The Kim Jong-un regime is planning a “great amnesty” or mass pardon starting at the end of January. As a result, many people will be released from prison with their sentences reduced. However, the authorities are concerned about social disorder caused by potential recidivism, retaliation, and poverty and are thus focusing on plans for monitoring released prisoners (Kang Ji-won).
On January 20, North Korea's Standing Committee of the Supreme People's Assembly announced a decree to implement a mass pardon starting on January 30 to mark the 110th anniversary of the birth of Kim Il-sung and the 80th anniversary of the birth of Kim Jong-il.
The authorities are growing tense over how to manage the large number of prisoners set to be released from prison through the mass pardon. According to our reporting partner, who lives in the northern region of the country, the authorities have notified agencies and companies of the following in order to monitor and control released prisoners.

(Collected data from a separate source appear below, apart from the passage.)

Lemma task_kill_spec task o oc ms ws zs s :
  sched_inv s -> mtx_inv s -> k_schrun s = true -> 0 <= k_critical_count s ->
  k_tasks s !! named s task = Some o -> t_state o <> OSTHR_STATE_ZOMBIE -> t_state o <> OSTHR_STATE_EXITED ->
  k_tasks s !! k_currp s = Some oc -> active (t_state oc) = true ->
  k_ml s !! named s task = Some ms -> k_q s !! QExit (named s task) = Some ws -> k_q s !! QZombie = Some zs ->
  wp (isix_task_kill task) (fun _ s' => killed (named s task) o ms ws zs s s' /\
    (named s task = k_currp s -> k_pendsv s' = true)) s.
Proof.
  intros Hi Hm Hrun Hcc Ho Hz He Hoc Hac Hml Hws Hzs. unfold isix_task_kill.
  wp_step. apply wp_task_or_current. set (u := named s task) in *.
  wp_step. apply wp_enter_critical; [done|]. set (s0 := upd_critical_count _ _).
  destruct (same_clock_inv s s0) as [Hi0 _]; [done|done|].
  wp_step. eapply wp_task_get; [exact Ho|]. rewrite bool_decide_eq_false_2 by tauto.
  assert (u = k_currp s -> active (t_state o) = true) as Hact by (intros E; rewrite E in Ho; congruence).
  wp_step. eapply wp_mono; [apply (unlock_all_in_task_spec u ms o oc s0); try done; simpl; lia|]. intros [] s1 [A _].
  pose proof (same_run_elim _ _ (ua_run _ _ _ _ _ A)) as (Ec1 & Er1 & _).
  change (k_currp s0) with (k_currp s) in Ec1. change (k_schrun s0) with (k_schrun s) in Er1.
  pose proof (ua_count _ _ _ _ _ A) as Ecc1. change (k_critical_count s0) with (k_critical_count s + 1) in Ecc1.
  assert (k_q s1 !! QExit u = Some ws) as Hws1 by (by rewrite (ua_lists _ _ _ _ _ A)).
  wp_step. wp_step. rewrite Ec1. set (msg := if u =? k_currp s then ISIX_EOK else ISIX_EDESTROY).
  wp_step. unfold wake_exit_waiters. wp_step. eapply wp_q_list; [exact Hws1|].
  eapply wp_mono; [apply (exit_waiters_loop_spec u msg ws NULL s1 (ua_inv _ _ _ _ _ A) Hws1); by left|].
  intros w s2 (W & Hw & _ & _). destruct (ew_frame _ _ _ _ _ _ W) as (Hctl & Ecc2 & _).
  pose proof (same_ctl_elim _ _ Hctl) as (Ec2 & Er2 & _).
  pose proof (woken_from_mtx (QExit u) _ _ _ _ _ I (ua_mtx _ _ _ _ _ A) W) as Hm2.
  destruct (before_burial u o ms ws s0 s1 s2 msg) as (o2 & Ho2 & Hz2 & Hr2 & Hb2 & Hv2); try done.
  assert (k_q s2 !! QZombie = Some zs) as Hzs2.
  { rewrite (ew_waiting _ _ _ _ _ _ W) by done. by rewrite (ua_lists _ _ _ _ _ A). }
  wp_step. eapply wp_mono; [apply (isixp_kill_spec u o2 zs s2 (ew_inv _ _ _ _ _ _ W) Hm2 Ho2 Hz2 Hzs2)|]. intros [] s3 B.
  pose proof (killed_compose u o ms ws o2 zs s0 s1 s2 s3 Hi0 Hm Ho Hml Hws A W B Hr2 Hb2 Hv2 Hzs) as K.
  pose proof (same_ctl_elim _ _ (br_ctl _ _ _ _ _ B)) as (Ec3 & Er3 & _). simpl in Ec3, Er3.
  pose proof (br_count _ _ _ _ _ B) as Ecc3.
  assert (forall s', same_clock s3 s' -> same_ctl s3 s' -> k_critical_count s' = k_critical_count s ->
    killed u o ms ws zs s s') as Hfin.
  { intros s' Hc1 Hl1 Ecc. by apply (killed_clock u o ms ws zs s s0 s3 s'). }
  destruct (Z.eqb_spec u (k_currp s)) as [Eu|Nu]; [|destruct (Z.eqb_spec w NULL) as [->|Hwn]; cbn [negb]].
  - wp_step. apply wp_exit_critical; [lia|]. unfold isix_yield, _isix_port_yield. do 3 wp_step.
    match goal with |- context [k_schrun ?x] => change (k_schrun x) with (k_schrun s3) end.
    rewrite Er3, Er2, Er1, Hrun. wp_step. split; [|done]. apply Hfin; try done. simpl. lia.
  - apply wp_exit_critical; [lia|]. split; [|done]. apply Hfin; try done. simpl. lia.
  - assert (w ∈ ws) as Hin by (by destruct Hw).
    assert (forall x, x <> u -> is_Some (k_tasks s !! x) -> exists ox, k_tasks s3 !! x = Some ox) as Hall.
    { intros x Hx [ox Hox]. pose proof (kl_tasks _ _ _ _ _ _ _ K x Hx) as Hs. change (k_tasks s0 !! x) with (k_tasks s !! x) in Hs.
      rewrite Hox in Hs. inversion Hs; subst; eauto. }
    assert (exists ow, k_tasks s3 !! w = Some ow) as [ow How].
    { destruct (decide (w = u)) as [->|Hwu]; [destruct (br_task _ _ _ _ _ B) as (b & Hb); by eexists|].
      destruct (r_at _ _ _ _ _ (proj1 Hi) _ _ w Hws Hin) as (o' & Ho' & _). apply Hall; [done|by eexists]. }
    destruct (Hall (k_currp s)) as [oc3 Hoc3]; [done|by eexists|].
    eapply (do_reschedule_spec w ow oc3 s3); [done|by rewrite Er3, Er2, Er1|lia|exact How|by rewrite Ec3, Ec2, Ec1|].
    split; [|done]. apply Hfin; try done. simpl. lia.
Qed.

• Regardless of their occupation before imprisonment, released prisoners will be managed according to their crimes.
• Released prisoners will be placed in enterprises selected by the labour department of the people's committee and all released prisoners shall be assigned a Party member to make sure they can adapt to society.
• If a released prisoner makes trouble or fails to settle in society, the Party leadership, administrative cadres, security personnel in charge, and security guards (secret police) will be responsible jointly.
• Prisoners will be provided a week's supply of food upon release.
◆ Thorough monitoring of released prisoners
Our reporting partner who conducted the research explained that in areas close to the Chinese border, many people are imprisoned for "border-related crimes," and monitoring and control measures are strict, as described below.
"Those who were caught in cases related to China, such as smuggling, aiding and abetting North Korean defectors, human trafficking, drug trafficking, etc., were designated for exceptional management, with safety officers (police officers) in charge to make preliminary preparations for monitoring and supervising in coordination with the companies to which they were assigned.
To tell the truth, the city proposed to assign the released prisoners to construction organizations such as the "Assault Team" and the "Construction Team" for group management. However, the Workers' Party Committee opposed the idea and they ended up being assigned to various units. This was to prevent the large number of people who had been imprisoned from forming gangs, causing incidents, or defecting."
It is clear that the authorities are on edge about maintaining social order.
◆ The issue is how to feed the released prisoners.
There is another problem that has been bothering the authorities. That is, how to feed the large number of released prisoners. The majority of North Korean residents are currently struggling to make ends meet. Apparently, there are families who cannot afford to feed their released family members.
"At the moment, it is decided that the released prisoners will be given food for a week. It is obvious that those who are released from prison are malnourished, and their families are naturally worried about how they will keep them alive- they are becoming increasingly concerned."
The Kim Jong-un regime also conducted a mass pardon in August 2018, the 70th anniversary of the country's founding, but there was confusion as many of the people released from the indoctrination camps were malnourished, diseased, and had nowhere to go.
※ASIAPRESS contacts its reporting partners in North Korea through smuggled Chinese mobile phones.